> **What is expected**:
What you return must be exactly the lines running from the one with "- eexists _, _." to the end of the data below, inclusive, and nothing more.

> **Data for review**:
Lemma read_acts pid p k : pipes w !! pid = Some p -> cursor_ok k -> already k = 0 -> 0 < total_len (buffers k) ->
  exists t k' w', read_step me pid k w = Some (t, k', w') /\ acts (p_buffer p) [] (take (turn_len t) (concat (buffers k'))) w w' /\
    match t with Blocked => k' = k | Again => False | _ => True end.
Proof using I.
  intros Hp Hk Ha Ht. destruct (pipe_ring_some w pid p I Hp) as (r & E & Hr & Hwf). unfold read_step. rewrite E. simpl.
  destruct (read_turn_spec (live w) me (nonblock p) k r (counters w) Hwf Hk Ha Ht) as (t & k' & r' & c' & ws & Et & Hs & Hk' & Hcat & Hm).
  rewrite Et. eexists _, _, _. split; [reflexivity|]. split; [|destruct t as [[]| |]; tauto].
  eapply acts_plain; [done|]. destruct t as [[n|e]| |]; simpl in *; try exact Hs. destruct Hm as [Hn _].
  pose proof (available_data r Hwf) as (Ea & _). rewrite Hcat. unfold splice. simpl.
  rewrite take_app_length'; [exact Hs|]. rewrite length_take. lia.
Qed.

Lemma write_acts pid p k : pipes w !! pid = Some p -> cursor_ok k -> already k < total_len (buffers k) ->
  exists t k' w', write_step me pid k w = Some (t, k', w') /\
    acts (p_buffer p) (take (Z.to_nat (already k' - already k)) (drop (Z.to_nat (already k)) (concat (buffers k)))) [] w w' /\
    cursor_ok k' /\ buffers k' = buffers k /\ already k <= already k' /\
    match t with
    | Done (Ok m) => m = already k'
    | Done (Err _) | Blocked => k' = k
    | Again => already k' < total_len (buffers k)
    end.
Proof using I.
  intros Hp Hk Hlt. destruct (pipe_ring_some w pid p I Hp) as (r & E & Hr & Hwf). unfold write_step. rewrite E. simpl.
  destruct (write_turn_spec (live w) me (nonblock p) k r (counters w) Hwf Hk Hlt) as (t & k' & r' & c' & ws & Et & Hs & Hk' & Hb & Hle & Hm).
  rewrite Et. simpl. eexists _, _, _. split; [reflexivity|]. split; [by apply (acts_intro _ _ _ _ r)|].
  split; [done|]. split; [done|]. split; [done|]. destruct t as [[]| |]; tauto.
Qed.

Lemma wait_readable_acts nb id r : rings w !! id = Some r ->
  exists t w', wait_readable_step nb me id w = Some (t, w') /\ acts id [] [] w w'.
Proof using I.
  intros Hr. pose proof (proj1 (wi_ring w I id r Hr)) as Hwf. unfold wait_readable_step. rewrite Hr. simpl. unfold wait_readable_turn.
  destruct (available_data r Hwf) as (Ea & _). case_if.
  - eexists _, _. split; [reflexivity|]. eapply acts_plain; [done|]. apply section_meta; auto.
  - assert (Hc : contents r = []) by (apply length_zero_iff_nil; lia).
    pose proof (read_nothing_spec (live w) me 0 nb r (counters w) Hwf Hc) as H. destruct (read_nothing _ _ _ _ _) as [[t r'] ws].
    eexists _, _. split; [reflexivity|]. eapply acts_plain; [done|]. apply H.
Qed.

> **Solved problem**:
  - eexists _, _. split; [reflexivity|]. eapply acts_plain; [done|]. apply section_meta; auto.
  - assert (Hc : contents r = []) by (apply length_zero_iff_nil; lia).
    pose proof (read_nothing_spec (live w) me 0 nb r (counters w) Hwf Hc) as H. destruct (read_nothing _ _ _ _ _) as [[t r'] ws].
    eexists _, _. split; [reflexivity|]. eapply acts_plain; [done|]. apply H.
Qed.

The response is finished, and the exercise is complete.